Nobody who actually enjoys writing wants to see AI replace human writers. The people who are using GPT-3 to write their books for them are overwhelmingly people in economic situations that demand absurd amounts of output for them in a short time. They're self-published authors on Amazon who know that the algorithm is going to abandon them if they don't churn out a book every two months. Or they're underpaid writers working for content farms, sweating for ad money. (And in some cases they are simply writers who think the software is a cool toy and want to see what happens - but that use case doesn’t worry me as much.)
I don't think most people who develop these tools are snickering into their hands, going "bwahaha, we will make human creativity obsolete!" But they've released these tools into a world in which economic conditions dictate that people will be incentivized to let AI do their writing for them, and in which the very rich people at the top of the heap are alr incentivized to ask for more and more cheap writing faster.
While I'm not as familiar with the world of illustration, it seems like the conditions are similar. There are big powerful companies that don't see why they should pay gfor a humann artist's work when there are cheaper, faster options; and there are tiny little outfits that maybe would like to pay good money (or maybe not; who knows?) but who don't have that much in the first place and are tempted to cut corners where they can.
As Ted Chiang writes in one of my favorite AI essays ever, most of the AI problems that scare us are actually capitalism problems. And I don’t think AI art is any different.
I also don't think my tiny little computational creativity research community ever really talked about this. (I may be forgetting someone's work or overlooking someone who published something useful after I graduated; if so, many apologies and please link me.) There were some discussions to the effect of what if AI can do something that humans used to do themselves, is that good or bad, how would the creative world adjust - but I don't think anyone from that community sat down and discussed the economic conditions that incentivized people to automate things even when they wouldn't otherwise want to, or to replace people with software even when the software is not as good. These discussions have happened elsewhere, but I don't think we ever really talked about how it applied to us.***
There's a lot more to say about this in future posts, but in the meantime: Fuck capitalism. Or at least, that's where I'm putting the blame today.

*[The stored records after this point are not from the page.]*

(** C2 (amended): after a call of [update] that returns, the object holds
    the parameters reached at line 89 with, when a target density is then
    set, [hod_params] replaced by [{"M_min": m}] for the freshly solved
    [m].  Passing [ng=g] leaves [ng = g] and the solved [M_min]; passing
    an explicit [M_min] in [hod_params] without passing [ng] leaves
    [ng = None] and the passed [hod_params]. *)
Theorem update_ng_M_min_exclusive {E : Externals}
    (s s' : store) (self : loc) (i : instance) (kw : kwargs) :
  s !! self = Some i ->
  update self kw s = (Ok tt, s') ->
  exists p1 i',
    before_solve kw (params i) = Ok p1
    /\ s' !! self = Some i'
    /\ match ng (params i') with
       | Some g => exists m, find_m_min_value p1 g = Ok m
                             /\ hod_params (params i') = {["M_min" := m]}
       | None => params i' = p1
       end
    /\ (forall g, kw_ng kw = Some (Some g) ->
          ng (params i') = Some g
          /\ exists m, find_m_min_value p1 g = Ok m
                       /\ hod_params (params i') = {["M_min" := m]})
    /\ (forall hp x, kw_ng kw = None -> kw_hod_params kw = Some hp ->
          hp !! "M_min" = Some x ->
          ng (params i') = None /\ hod_params (params i') = hp).
Proof.
  intros Hs Hrun.
  pose proof (wp_update self kw s i
    (fun r0 s0 => r0 = Ok tt ->
       exists p1 i',
         before_solve kw (params i) = Ok p1
         /\ s0 !! self = Some i'
         /\ params i' = match ng p1 with
                        | Some g =>
                            match find_m_min_value p1 g with
                            | Ok m => with_hod_params {["M_min" := m]} p1
                            | Raise _ => p1
                            end
                        | None => p1
                        end
         /\ match ng p1 with
            | Some g => is_Ok (find_m_min_value p1 g)
            | None => True
            end) Hs) as Hwp.
  unfold wp in Hwp. rewrite Hrun in Hwp. simpl in Hwp.
  destruct Hwp as (p1 & i' & Hp1 & Hi' & Hpar & Hok); [|reflexivity|].
  { intros s0. destruct (before_solve kw (params i)) as [p1|e];
      [|discriminate].
    destruct (ng p1) as [g|] eqn:Hg.
    - destruct (find_m_min_value p1 g) as [m|e] eqn:Hm; [|discriminate].
      intros [m' Hm'] _. exists p1. eexists. split; [reflexivity|].
      split; [exact Hm'|]. rewrite Hg, Hm. simpl. auto.
    - intros [m' Hm'] _. exists p1. eexists. split; [reflexivity|].
      split; [exact Hm'|]. rewrite Hg. simpl. auto. }
  exists p1, i'. split; [exact Hp1|]. split; [exact Hi'|].
  unfold before_solve in Hp1.
  pose proof (apply_kwargs_ng _ _ _ Hp1) as Hng.
  pose proof (apply_kwargs_hod_params _ _ _ Hp1) as Hhp.
  assert (Hshape :
    match ng p1 with
    | Some g => ng (params i') = Some g
                /\ exists m, find_m_min_value p1 g = Ok m
                             /\ hod_params (params i') = {["M_min" := m]}
    | None => params i' = p1
    end).
  { destruct (ng p1) as [g|] eqn:Hg; [|exact Hpar].
    destruct (find_m_min_value p1 g) as [m|e]; [|contradiction].
    rewrite Hpar. simpl. split; [exact Hg|]. eauto. }
  split; [|split].
  - destruct (ng p1) as [g|] eqn:Hg.
    + destruct Hshape as (-> & Hm). exact Hm.
    + rewrite Hshape, Hg. reflexivity.
  - intros g Hkw. unfold ng_after in Hng. rewrite Hkw in Hng. simpl in Hng.
    rewrite Hng in Hshape. exact Hshape.
  - intros hp x Hkw Hkh Hx. unfold ng_after in Hng, Hhp.
    rewrite Hkw, Hkh, Hx in Hng. simpl in Hng.
    rewrite Hkh in Hhp.
    rewrite Hng in Hshape. rewrite Hshape. split; [exact Hng|exact Hhp].
Qed.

*I'm lumping art generators like Midjourney in with large language models for simplicity, for reasons that will make more sense to a computer scientist. Obviously art is not language; in practice, these models do need some relatively sophisticated way of handling language in order to take text prompts, and the way they learn visual art from large data sets is broadly similar to the way they learn language.
**Technically there were a few smaller neural network-based language models that showed promise before I graduated; I was pretty impressed with some of Ross Goodwin’s results at poetry generation, for instance; but these models were still a rare, niche thing at the time, and there were also many small attempts at neural network text generation that failed badly.
***I'm maybe taking on a little more collective blame here than I deserve, or lumping two communities together that have been largely separate in practice. There’s a lot of inside baseball here that I don’t want to go into, but the short version is that the academic community I was part of and the corporate/startup communities that are making these things are really not the same community at all, and communication between the two tends to be minimal. This doesn’t obviate the fact that both communities were working on similar problems, and that mine didn’t really take the dangers seriously.